Stored records:
Lemma removed_values q m n k e : queue_ok q m n -> m !! k = Some e ->
  map e_Value (list_remove e q) = without k (map e_Value q).
Proof.
  intros Hq He. pose proof Hq as [Hids _ _ Hmap]. apply Hmap in He as [Hin Hek].
  assert (forall e', e' ∈ q -> (e_id e' = e_id e <-> elem_key e' = k)) as Hiff.
  { intros e' He'. split; [intros ->%(same_id q); done|]. intros Hk.
    assert (m !! k = Some e') as H1 by by apply Hmap.
    assert (m !! k = Some e) as H2 by by apply Hmap. congruence. }
  clear - Hiff. unfold list_remove, without. induction q as [|x q IH]; simpl; [done|].
  specialize (IH ltac:(intros; apply Hiff; by right)).
  pose proof (Hiff x ltac:(left)) as Hx. unfold elem_key in Hx.
  destruct (Nat.eqb_spec (e_id x) (e_id e)); case_bool_decide; simpl; [done|tauto|tauto|].
  by rewrite IH.
Qed.

(** ** Iteration *)
Lemma build_map_list q : NoDup (map elem_key q) ->
  build_map q = list_to_map (map (fun e => (elem_key e, e)) q).
Proof.
  unfold build_map. intros Hn.
  assert (forall acc : gmap customTxKey CElement, foldl (fun m e => <[elem_key e := e]> m) acc q
    = list_to_map (map (fun e => (elem_key e, e)) q) ∪ acc) as Hgen.
  { induction q as [|e q IH]; intros acc; simpl; [by rewrite (left_id_L ∅ _)|].
    apply NoDup_cons in Hn as [He Hn]. rewrite IH by done.
    rewrite <- insert_union_l, <- insert_union_r; [done|].
    apply not_elem_of_list_to_map_1. by rewrite <- list_fmap_compose. }
  by rewrite Hgen, (right_id_L ∅ _).
Qed.

Definition index (q : list CElement) : gmap customTxKey CElement :=
  list_to_map (map (fun e => (elem_key e, e)) q).

Lemma index_head e q : index (e :: q) !! elem_key e = Some e.
Proof. unfold index. simpl. apply lookup_insert_eq. Qed.

Lemma index_delete e q : NoDup (map elem_key (e :: q)) ->
  delete (elem_key e) (index (e :: q)) = index q.
Proof.
  intros [He _]%NoDup_cons. unfold index. simpl. rewrite delete_insert_id; [done|].
  apply not_elem_of_list_to_map_1. by rewrite <- list_fmap_compose.
Qed.

Lemma drain_regular q fuel : NoDup (map elem_key q) -> (length q <= fuel)%nat ->
  drain fuel (next_key (map elem_key q) (index q) ∅) = map e_Value q.
Proof.
  revert fuel. induction q as [|e q IH]; intros fuel Hn Hf; [by destruct fuel|].
  destruct fuel as [|fuel]; [simpl in Hf; lia|]. cbn [map next_key]. rewrite lookup_empty.
  rewrite index_head. cbn [drain IterTx currentTx].
  f_equal. unfold Next. cbn [listTxKey mapTxs mapTxsOracle].
  rewrite index_delete by done. apply IH; [by apply NoDup_cons in Hn as [_ ?]|simpl in Hf; lia].
Qed.

Lemma drain_both qo q fuel : NoDup (map elem_key qo) -> NoDup (map elem_key q) ->
  (length qo + length q <= fuel)%nat ->
  drain fuel (next_key (map elem_key qo ++ map elem_key q) (index q) (index qo))
  = map e_Value qo ++ map e_Value q.
Proof.
  revert fuel. induction qo as [|e qo IH]; intros fuel Hno Hn Hf.
  - apply drain_regular; [done|simpl in Hf; lia].
  - destruct fuel as [|fuel]; [simpl in Hf; lia|]. cbn [map app next_key].
    rewrite index_head.
    cbn [drain IterTx currentTx]. f_equal. unfold Next. cbn [listTxKey mapTxs mapTxsOracle].
    rewrite index_delete by done.
    apply IH; [by apply NoDup_cons in Hno as [_ ?]|done|simpl in Hf; lia].
Qed.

BRIEF ->
Output exactly the lines above, from the one holding "apply IH; [by apply NoDup_cons in Hno" through the end of the data, including the first and last.

REPLY ->
    apply IH; [by apply NoDup_cons in Hno as [_ ?]|done|simpl in Hf; lia].
Qed.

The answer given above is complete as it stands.